A system for monitoring a fertility status,
A detection device for contacting a biological sample to detect a hormone concentration in the biological sample and a collection time of the biological sample;
Memory,
A calculation unit;
An output unit that outputs a result calculated by the calculation unit;
The calculation unit detects that the measurement target hormone concentration of the biological sample exceeds a hormone concentration threshold value stored in advance in the memory, and the concentration time change profile function of the hormone concentration stored and set in the memory From the fitting function obtained by fitting the hormone concentration stored in the memory and the collection time, and the fitting function obtained by fitting, a threshold value at which the hormone concentration takes a maximum value or a threshold at which the hormone concentration indicates the start of surge is obtained. An ovulation time is estimated by estimating an exceeding time, and the calculated ovulation time is output to the output unit.
12. The monitor system according to claim 11, wherein the output unit outputs that the hormone concentration has exceeded a threshold value, and receives an input as to whether or not the calculation unit estimates the ovulation time. And monitor system.
12. The monitor system according to claim 11, wherein the output unit displays the estimated ovulation time together with the concentration time change profile function.
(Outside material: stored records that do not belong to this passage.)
(** ** Reading a rendering back *)

Definition add_items (st : FallbackState) (items : list string) : FallbackState :=
  if (fb_section st =? 1)%nat
  then MkFallbackState (fb_section st) (fb_seenUsers st) (fb_seenAssistants st) (fb_users st ++ items) (fb_assistants st)
  else MkFallbackState (fb_section st) (fb_seenUsers st) (fb_seenAssistants st) (fb_users st) (fb_assistants st ++ items).

Lemma parse_lines_app k l st : parse_lines (k ++ l) st = parse_lines k st ≫= parse_lines l.
Proof. revert st. induction k as [|x k IH]; intros st; [done|]. cbn. destruct (parse_line st x); [apply IH|done]. Qed.

Lemma parse_item st x : tight (runes x) → fb_section st ≠ 0 →
  parse_line st (item_line x) = Some (add_items st [x]).
Proof.
  intros Hx Hs. unfold parse_line. rewrite (TrimSpace_tight (item_line x)) by by apply tight_item.
  rewrite !(bool_decide_false (item_line x = _)) by (unfold item_line; discriminate).
  unfold HasPrefix, item_line. rewrite prefix_app, TrimPrefix_app, (TrimSpace_tight x Hx).
  rewrite (proj2 (Nat.eqb_neq _ _) Hs). cbn [orb negb].
  rewrite (bool_decide_false (x = "")) by (intros ->; by destruct Hx as (? & ? & ? & _)).
  unfold add_items. by destruct (fb_section st =? 1)%nat.
Qed.
(** Nonempty strings without duplicates, in order of first occurrence. *)
Definition distinct (l : list string) : Prop := NoDup l ∧ "" ∉ l.

Lemma dedup_keep_distinct out l : distinct out → distinct (foldl dedup_keep out l).
Proof.
  revert out. induction l as [|s l IH]; intros out [Hn He]; [done|]. apply IH. unfold dedup_keep.
  destruct (bool_decide_reflect (s = "")); [done|]. cbn [orb]. case_bool_decide; [done|]. split.
  - apply NoDup_app. split_and!; [done| |apply NoDup_singleton]. intros x Hx Hs.
    by apply list_elem_of_singleton in Hs as ->.
  - rewrite elem_of_app, list_elem_of_singleton. naive_solver.
Qed.

Lemma dedup_keep_self l : distinct l → foldl dedup_keep [] l = l.
Proof.
  assert (∀ out, distinct (out ++ l) → foldl dedup_keep out l = out ++ l) as H; [|apply (H [])].
  induction l as [|s l IH]; intros out Hd; [by rewrite app_nil_r|]. cbn [foldl]. unfold dedup_keep at 2.
  destruct Hd as [Hn He]. rewrite bool_decide_false by (intros ->; apply He; rewrite elem_of_app; right; left).
  rewrite bool_decide_false; [|intros Hs; apply NoDup_app in Hn as (_ & Hn & _); apply (Hn s Hs); left].
  cbn [orb]. rewrite IH; [by rewrite <-app_assoc|]. by rewrite <-app_assoc.
Qed.

Lemma distinct_dedup lists : distinct (dedupStrings lists).
Proof. rewrite dedup_keep_eq. apply dedup_keep_distinct. split; [constructor|by apply not_elem_of_nil]. Qed.

Lemma dedup_again lists l : dedupStrings [dedupStrings lists; l] = dedupStrings (lists ++ [l]).
Proof.
  rewrite (dedup_keep_eq [_; l]), (dedup_keep_eq (lists ++ [l])), concat_app, foldl_app. cbn [concat].
  rewrite !app_nil_r, foldl_app, <-dedup_keep_eq. by rewrite dedup_keep_self by apply distinct_dedup.
Qed.

Lemma elem_of_dedup x lists : x ∈ dedupStrings lists ↔ x ≠ "" ∧ ∃ l, x ∈ l ∧ l ∈ lists.
Proof.
  rewrite dedup_keep_eq, <-elem_of_concat.
  assert (∀ l out, x ∈ foldl dedup_keep out l ↔ x ∈ out ∨ (x ≠ "" ∧ x ∈ l)) as H.
  { induction l as [|s l IH]; intros out; cbn [foldl].
    - split; [by left|]. by intros [?|[_ ?%elem_of_nil]].
    - rewrite IH, elem_of_cons. unfold dedup_keep. destruct (bool_decide_reflect (s = "")) as [->|Hs]; cbn [orb].
      + naive_solver.
      + case_bool_decide; [naive_solver|]. rewrite elem_of_app, list_elem_of_singleton. naive_solver. }
  rewrite H. split; [|naive_solver]. by intros [?%elem_of_nil|?].
Qed.

(** The fragments from the newest task authority on; all of them without one. *)
Fixpoint since_authority (l : list MemoryFragment) : list MemoryFragment :=
  match l with
  | [] => []
  | f :: l' => if existsb mf_TasksAuthoritative l' then since_authority l' else f :: l'
  end.

Lemma since_authority_snoc l f :
  since_authority (l ++ [f]) = if mf_TasksAuthoritative f then [f] else since_authority l ++ [f].
Proof.
  induction l as [|x l IH]; cbn [app since_authority existsb]; [by destruct (mf_TasksAuthoritative f)|].
  rewrite existsb_app, IH. cbn [existsb]. rewrite orb_false_r.
  destruct (mf_TasksAuthoritative f); [by rewrite orb_true_r|]. rewrite orb_false_r.
  by destruct (existsb mf_TasksAuthoritative l).
Qed.

Lemma render_summary_structured st f :
  rs_facts (render_summary st f) = rs_facts st ∧ rs_tasks (render_summary st f) = rs_tasks st.
Proof.
  unfold render_summary. case_bool_decide; [done|].
  destruct (splitExtractiveFallbackSummary _) as [baseline [[users assistants]|]]; done.
Qed.

Lemma render_all_snoc l f : render_all (l ++ [f]) = render_fragment (render_all l) f.
Proof. unfold render_all. by rewrite foldl_app. Qed.

Lemma render_structured_view out :
  md_KeyFacts (renderMemoryFragments out) = dedupStrings (mf_KeyFacts <$> md_Fragments out) ∧
  md_OpenTasks (renderMemoryFragments out) = dedupStrings (mf_OpenTasks <$> since_authority (md_Fragments out)).
Proof.
  unfold renderMemoryFragments. cbn [md_KeyFacts md_OpenTasks with_view].
  induction (md_Fragments out) as [|f l [IHf IHt]] using rev_ind; [done|].
  rewrite render_all_snoc. unfold render_fragment, render_structured. cbn [rs_facts rs_tasks].
  destruct (render_summary_structured (render_all l) f) as [-> ->]. rewrite since_authority_snoc, IHf, IHt.
  rewrite fmap_app. split; [apply dedup_again|]. destruct (mf_TasksAuthoritative f); [done|].
  rewrite fmap_app. apply dedup_again.
Qed.

(** The rendered view of a digest lists every fact of its fragments once, oldest
    first, and the tasks of the fragments since the newest task authority only: a
    fragment that lists its tasks authoritatively retires all earlier ones. *)
Theorem render_structured_exact out :
  md_KeyFacts (renderMemoryFragments out) = dedupStrings (mf_KeyFacts <$> md_Fragments out) ∧
  md_OpenTasks (renderMemoryFragments out) = dedupStrings (mf_OpenTasks <$> since_authority (md_Fragments out)).
Proof. apply render_structured_view. Qed.

(** ** Witnesses *)

Module MemorySamples.
Definition fragment (source summary : string) (facts tasks : list string) : MemoryFragment :=
  MkMemoryFragment source summary facts tasks false [].

Definition prior : MemoryDigest :=
  MkMemoryDigest "a" "" "" [] [] false "claude" [fragment "a" "first" ["f1"] ["t1"]] None 0.
Definition fresh : MemoryDigest :=
  MkMemoryDigest "b" "" "second" ["f2"] [] false "codex" [] None 0.
End MemorySamples.

Lemma merge_inherits_witness :
  ∃ new, md_Fragments (MergeDigests ToLower MemorySamples.prior MemorySamples.fresh) =
    mergeMemoryFragments [memoryFragments MemorySamples.prior] ++ new ∧
    sublist new (memoryFragments MemorySamples.fresh).
Proof.
  destruct (merge_inherits ToLower MemorySamples.prior MemorySamples.fresh) as (new & H1 & H2 & _).
  - split; [apply NoDup_singleton|]. intros f Hf. apply list_elem_of_singleton in Hf as ->. discriminate.
  - vm_compute. discriminate.
  - exists new. split; [exact H1|exact H2].
Defined.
A test kit for testing a fertility state,
A reaction device for causing a reaction for measuring a measurement target substance in the biological sample by contacting the biological sample;
A detector for detecting a reaction amount of the reaction device;
A memory for storing the reaction amount and time detected by the detector, and an external calculation means including a calculation device,
The calculation device uses the reaction amount detected by the detector as a hormone concentration as the measurement target substance, detects that the measurement target hormone concentration exceeds a hormone concentration threshold value stored in advance in the memory, Extracting the concentration time change profile function of the hormone concentration stored and set in the memory, fitting the hormone concentration and the collection time stored in the memory, and fitting the hormone concentration from the fitting function obtained by fitting A test kit characterized in that the time at which the maximum value is taken or the time when the hormone concentration exceeds a threshold value indicating the start of surge is estimated to calculate the ovulation time.
15. The inspection kit according to claim 14, wherein the reaction is a luminescence reaction, the detector is an optical sensor chip, and the optical sensor chip is mounted on the reaction device. kit.
15. The inspection kit according to claim 14, wherein the optical sensor chip and the external calculation means are wirelessly communicated.
15. The inspection kit according to claim 14, wherein the external calculation means is a mobile phone.